I am trying to name what I think is a new idea for a higher-order function. To the important part, here is the code in Python and Haskell to demonstrate the concept, which will
In Python the meld
equivalent is in the itertools receipes and called pairwise.
from itertools import starmap, izp, tee
def pairwise(iterable):
"s -> (s0,s1), (s1,s2), (s2, s3), ..."
a, b = tee(iterable)
next(b, None)
return izip(a, b)
So I would call it:
def pairwith(func, seq):
return starmap(func, pairwise(seq))
I think this makes sense because when you call it with the identity function, it simply returns pairs.
So because there seems to be no name for this I suggest 'merger' or simple 'merge' because you are merging adjacent values together.
So merge is already taken so I now suggest 'meld' (or 'merger' still but that may be too close to 'merge')
For example:
meld :: (a -> a -> b) -> [a] -> [b]
meld _ [] = []
meld f xs = zipWith f (init xs) (tail xs)
Which can be used as:
> meld (+) [1..10]
[3,5,7,9,11,13,15,17,19]
> meld compare "hello world"
[GT,LT,EQ,LT,GT,LT,GT,LT,GT,GT]
Where the second example makes no real sense but makes a cool example.
this seems like ruby's each_cons
ruby-1.9.2-p0 > (1..10).each_cons(2).to_a
=> [[1, 2], [2, 3], [3, 4], [4, 5], [5, 6], [6, 7], [7, 8], [8, 9], [9, 10]]
Nice idiom!

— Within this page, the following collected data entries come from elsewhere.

(** * VulkanTest: device negotiation and selection of [main.cpp]

    A shallow embedding of the decision logic of
    [HelloTriangleApplication] (src/VulkanTest/main.cpp): the layer and
    extension checks of [createInstance], the queue family lookup, the
    device extension check, the swap chain query, the device rating, the
    device selection, the logical device creation and the order of the
    driver calls made by [initVulkan] and [cleanup].

    The driver and the windowing library are external: what they report
    is data of the model ([PhysicalDevice], [Driver]); the calls that
    create or destroy an object are recorded in a trace. *)

From stdpp Require Import base numbers list sorting strings gmap.
From Stdlib Require Import QArith.

Local Open Scope string_scope.
Local Open Scope Z_scope.
Local Open Scope list_scope.

(** ** Machine integers

    [int] is 32 bits wide and [uint32_t] values are added to it in
    unsigned arithmetic and converted back (main.cpp line 424). *)

Definition to_uint32 (z : Z) : Z := z mod 2 ^ 32.

Definition to_int32 (z : Z) : Z := (z + 2 ^ 31) mod 2 ^ 32 - 2 ^ 31.

Definition INT_MAX : Z := 2147483647.

(** ** Constants of the Vulkan headers used by the source *)

Definition VK_QUEUE_GRAPHICS_BIT : Z := 1.
Definition VK_KHR_SWAPCHAIN_EXTENSION_NAME : string := "VK_KHR_swapchain".
Definition VK_EXT_DEBUG_REPORT_EXTENSION_NAME : string := "VK_EXT_debug_report".

Inductive VkPhysicalDeviceType :=
| VK_PHYSICAL_DEVICE_TYPE_OTHER
| VK_PHYSICAL_DEVICE_TYPE_INTEGRATED_GPU
| VK_PHYSICAL_DEVICE_TYPE_DISCRETE_GPU
| VK_PHYSICAL_DEVICE_TYPE_VIRTUAL_GPU
| VK_PHYSICAL_DEVICE_TYPE_CPU.

Inductive VkResult :=
| VK_SUCCESS
| VK_ERROR_EXTENSION_NOT_PRESENT
| VK_ERROR_INITIALIZATION_FAILED.

Definition is_success (r : VkResult) : bool :=
  match r with VK_SUCCESS => true | _ => false end.

(** ** Global configuration (main.cpp lines 17-32) *)

Definition requestedLayers : list string :=
  ["VK_LAYER_LUNARG_standard_validation"].

Definition requestedDeviceExtensions : list string :=
  [VK_KHR_SWAPCHAIN_EXTENSION_NAME].

(** [DEBUG] is defined on line 1. *)
Definition enableValidationLayers : bool := true.

(** ** Data reported by the driver *)

Record VkQueueFamilyProperties := {
  queueFlags : Z;   (* VkQueueFlags, a bit mask *)
  queueCount : Z    (* uint32_t *)
}.

Record VkPhysicalDeviceProperties := {
  deviceID : Z;
  deviceType : VkPhysicalDeviceType;
  maxImageDimension2D : Z   (* limits.maxImageDimension2D, uint32_t *)
}.

(** Only the feature flags the source names; every other flag of the
    Vulkan structure is never read. *)
Record VkPhysicalDeviceFeatures := {
  geometryShader : bool;
  logicOp : bool
}.

Record VkSurfaceFormatKHR := {
  format : Z;
  colorSpace : Z
}.

Definition VkPresentModeKHR := Z.

(** Everything the driver answers about one physical device and the
    application's surface. *)
Record PhysicalDevice := {
  physicalDeviceProperties : VkPhysicalDeviceProperties;
  physicalDeviceFeatures : VkPhysicalDeviceFeatures;
  queueFamilyProperties : list VkQueueFamilyProperties;
  surfaceSupport : Z -> bool;        (* vkGetPhysicalDeviceSurfaceSupportKHR *)
  deviceExtensionProperties : list string;
  surfaceFormats : list VkSurfaceFormatKHR;
  surfacePresentModes : list VkPresentModeKHR
}.

(** ** Queue family indices (main.cpp lines 62-70) *)

Record QueueFamilyIndices := {
  graphicsFamily : Z;
  presentFamily : Z
}.

Definition isComplete (q : QueueFamilyIndices) : bool :=
  (0 <=? graphicsFamily q) && (0 <=? presentFamily q).

Definition unresolved : QueueFamilyIndices :=
  {| graphicsFamily := -1; presentFamily := -1 |}.

(** ** Queue family lookup (main.cpp lines 308-331) *)

(** [queueFamily.queueCount > 0 && queueFamily.queueFlags & VK_QUEUE_GRAPHICS_BIT] *)
Definition graphicsCapable (queueFamily : VkQueueFamilyProperties) : bool :=
  (0 <? queueCount queueFamily)
  && negb (Z.land (queueFlags queueFamily) VK_QUEUE_GRAPHICS_BIT =? 0).

(** [queueFamily.queueCount > 0 && presentSupport] *)
Definition presentCapable (presentSupport : bool)
    (queueFamily : VkQueueFamilyProperties) : bool :=
  (0 <? queueCount queueFamily) && presentSupport.

(** One pass of the loop body, lines 322-325. *)
Definition scanFamily (support : Z -> bool) (i : Z)
    (queueFamily : VkQueueFamilyProperties)
    (indices : QueueFamilyIndices) : QueueFamilyIndices :=
  let indices :=
    if graphicsCapable queueFamily
    then {| graphicsFamily := i; presentFamily := presentFamily indices |}
    else indices in
  let presentSupport := support i in
  if presentCapable presentSupport queueFamily
  then {| graphicsFamily := graphicsFamily indices; presentFamily := i |}
  else indices.

(** The [for] loop of lines 321-328, with its counter [i] and its [break]. *)
Fixpoint scanQueueFamilies (support : Z -> bool)
    (queueFamilies : list VkQueueFamilyProperties) (i : Z)
    (indices : QueueFamilyIndices) : QueueFamilyIndices :=
  match queueFamilies with
  | [] => indices
  | queueFamily :: rest =>
      let indices := scanFamily support i queueFamily indices in
      if isComplete indices then indices
      else scanQueueFamilies support rest (i + 1) indices
  end.

Definition findQueueFamilies (physicalDevice : PhysicalDevice)
    : QueueFamilyIndices :=
  scanQueueFamilies (surfaceSupport physicalDevice)
    (queueFamilyProperties physicalDevice) 0 unresolved.

(** ** Device extension check (main.cpp lines 366-377)

    [std::set<std::string>] is a finite set of names; the loop of line
    374 erases every available name from it. *)

Definition eraseAvailable (requestedExtenstions : gset string)
    (availableExtensions : list string) : gset string :=
  foldl (fun s availableExtension => s ∖ {[availableExtension]})
    requestedExtenstions availableExtensions.

Definition checkPhysicalDeviceExtensionSupport
    (physicalDevice : PhysicalDevice) : bool :=
  let availableExtensions := deviceExtensionProperties physicalDevice in
  let requestedExtenstions : gset string :=
    list_to_set requestedDeviceExtensions in
  bool_decide (eraseAvailable requestedExtenstions availableExtensions = ∅).

(** ** Swap chain support (main.cpp lines 72-77 and 380-404) *)

Record SwapChainSupportDetails := {
  formats : list VkSurfaceFormatKHR;
  presentModes : list VkPresentModeKHR
}.

Definition querySwapChainSupport (physicalDevice : PhysicalDevice)
    : SwapChainSupportDetails :=
  let formatCount := Z.of_nat (length (surfaceFormats physicalDevice)) in
  let presentModeCount :=
    Z.of_nat (length (surfacePresentModes physicalDevice)) in
  {| formats :=
       if negb (formatCount =? 0) then surfaceFormats physicalDevice else [];
     presentModes :=
       if negb (presentModeCount =? 0)
       then surfacePresentModes physicalDevice else [] |}.

Definition vec_empty {A} (v : list A) : bool :=
  match v with [] => true | _ => false end.

(** ** Rating (main.cpp lines 407-440)

    [score] is an [int]; line 424 adds a [uint32_t] to it, so the sum is
    formed modulo 2^32 and converted back to [int]. *)

Definition isDiscrete (t : VkPhysicalDeviceType) : bool :=
  match t with VK_PHYSICAL_DEVICE_TYPE_DISCRETE_GPU => true | _ => false end.

Definition ratePhysicalDevice (physicalDevice : PhysicalDevice) : Z :=
  let score := 0 in
  let properties := physicalDeviceProperties physicalDevice in
  let features := physicalDeviceFeatures physicalDevice in
  let queueFamilyIndices := findQueueFamilies physicalDevice in
  let score :=
    if isDiscrete (deviceType properties) then to_int32 (score + 1000)
    else score in
  let score :=
    to_int32 (to_uint32 (to_uint32 score + maxImageDimension2D properties)) in
  if negb (geometryShader features) then 0
  else if negb (isComplete queueFamilyIndices) then 0
  else if negb (checkPhysicalDeviceExtensionSupport physicalDevice) then 0
  else
    let swapChainSupport := querySwapChainSupport physicalDevice in
    if vec_empty (formats swapChainSupport)
       || vec_empty (presentModes swapChainSupport)
    then 0
    else score.

(** ** Failures

    The source throws [std::runtime_error] with a message; each
    constructor stands for one [throw]. *)

Inductive Error :=
| UnsupportedLayer
| UnsupportedExtension
| ContextCreationFailed
| DebugSinkSetupFailed
| SurfaceCreationFailed
| NoDeviceDetected
| NoSuitableDevice
| LogicalDeviceCreationFailed.

Definition what (e : Error) : string :=
  match e with
  | UnsupportedLayer => "Validation layer requested but not available"
  | UnsupportedExtension => "Extension requested but not available"
  | ContextCreationFailed => "Failed to create instance!"
  | DebugSinkSetupFailed => "Failed to set up debug callback!"
  | SurfaceCreationFailed => "Failed to create window surface."
  | NoDeviceDetected => "Failed to detect GPUs with Vulkan support."
  | NoSuitableDevice => "Failed to find a suitable GPU"
  | LogicalDeviceCreationFailed => "Failed to create logical device"
  end.

(** ** Device selection (main.cpp lines 443-482)

    [std::multimap<int, VkPhysicalDevice>] keeps its entries ordered by
    key; [insert] places a new entry after every entry whose key is not
    greater (the upper bound of the equal range), and [rbegin] is the
    last entry. *)

Definition multimap (V : Type) := list (Z * V).

Fixpoint multimap_insert {V} (kv : Z * V) (m : multimap V) : multimap V :=
  match m with
  | [] => [kv]
  | e :: rest =>
      if kv.1 <? e.1 then kv :: e :: rest
      else e :: multimap_insert kv rest
  end.

Definition rbegin {V} (m : multimap V) : option (Z * V) := last m.

(** The loop of lines 462-472. *)
Definition scoreTable (physicalDevices : list PhysicalDevice)
    : multimap PhysicalDevice :=
  foldl
    (fun physicalDevicesAvailable physicalDevice =>
       let physicalDeviceScore := ratePhysicalDevice physicalDevice in
       multimap_insert (physicalDeviceScore, physicalDevice)
         physicalDevicesAvailable)
    [] physicalDevices.

Definition pickPhysicalDevice (physicalDevices : list PhysicalDevice)
    : Error + PhysicalDevice :=
  let physicalDeviceCount := Z.of_nat (length physicalDevices) in
  if physicalDeviceCount =? 0 then inl NoDeviceDetected
  else
    let physicalDevicesAvailable := scoreTable physicalDevices in
    match rbegin physicalDevicesAvailable with
    | Some (score, physicalDevice) =>
        if 0 <? score then inr physicalDevice else inl NoSuitableDevice
    | None => inl NoSuitableDevice   (* not reached: one entry per device *)
    end.

(** ** The driver, the calls made to it and the application state *)

Record VkInstanceCreateInfo := {
  enabledLayerNames : list string;
  enabledExtensionNames : list string
}.

Record VkDeviceQueueCreateInfo := {
  queueFamilyIndex : Z;        (* uint32_t *)
  queueCreateCount : Z;        (* the field queueCount of the structure *)
  queuePriorities : list Q     (* pQueuePriorities, queueCount floats *)
}.

Record VkDeviceCreateInfo := {
  queueCreateInfos : list VkDeviceQueueCreateInfo;
  enabledFeatures : VkPhysicalDeviceFeatures;
  deviceExtensionNames : list string;
  deviceLayerNames : list string
}.

(** Calls that create, fetch or destroy an object, in the order issued.
    The enumeration and query calls only read the [Driver] record. *)
Inductive Call :=
| glfwInit
| glfwCreateWindow
| vkCreateInstance (createInfo : VkInstanceCreateInfo)
| vkCreateDebugReportCallbackEXT
| glfwCreateWindowSurface
| vkCreateDevice (physicalDevice : PhysicalDevice)
    (createInfo : VkDeviceCreateInfo)
| vkGetDeviceQueue (queueFamilyIndex queueIndex : Z)
| vkDestroyDevice
| vkDestroyDebugReportCallbackEXT
| vkDestroySurfaceKHR
| vkDestroyInstance
| glfwDestroyWindow
| glfwTerminate.

Record Driver := {
  availableLayers : list string;       (* vkEnumerateInstanceLayerProperties *)
  availableExtensions : list string;   (* vkEnumerateInstanceExtensionProperties *)
  glfwExtensions : list string;        (* glfwGetRequiredInstanceExtensions *)
  instanceResult : VkInstanceCreateInfo -> VkResult;
  instanceProcAddr : string -> bool;   (* vkGetInstanceProcAddr is not nullptr *)
  debugReportCallbackResult : VkResult;
  windowSurfaceResult : VkResult;
  physicalDevices : list PhysicalDevice;   (* vkEnumeratePhysicalDevices *)
  deviceResult : PhysicalDevice -> VkDeviceCreateInfo -> VkResult
}.

(** The members of the class that the modelled functions write, and the
    calls issued so far (oldest first). A queue handle is the pair of
    the family and the queue index it was fetched with. *)
Record HelloTriangleApplication := {
  physicalDevice : option PhysicalDevice;   (* None is VK_NULL_HANDLE *)
  graphicsQueue : option (Z * Z);
  presentQueue : option (Z * Z);
  calls : list Call
}.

I just needed to use this in Perl to determine the time between sequential events. Here's what I ended up with.
sub pinch(&@) {
my ( $f, @list ) = @_;
no strict "refs";
use vars qw( $a $b );
my $caller = caller;
local( *{$caller . "::a"} ) = \my $a;
local( *{$caller . "::b"} ) = \my $b;
my @res;
for ( my $i = 0; $i < @list - 1; ++$i ) {
$a = $list[$i];
$b = $list[$i + 1];
push( @res, $f->() );
}
wantarray ? @res : \@res;
}
print join( ",", pinch { $b - $a } qw( 1 2 3 4 5 6 7 ) ), $/;
# ==> 1,1,1,1,1,1
The implementation could probably be prettier if I'd made it dependent on List::Util, but... meh!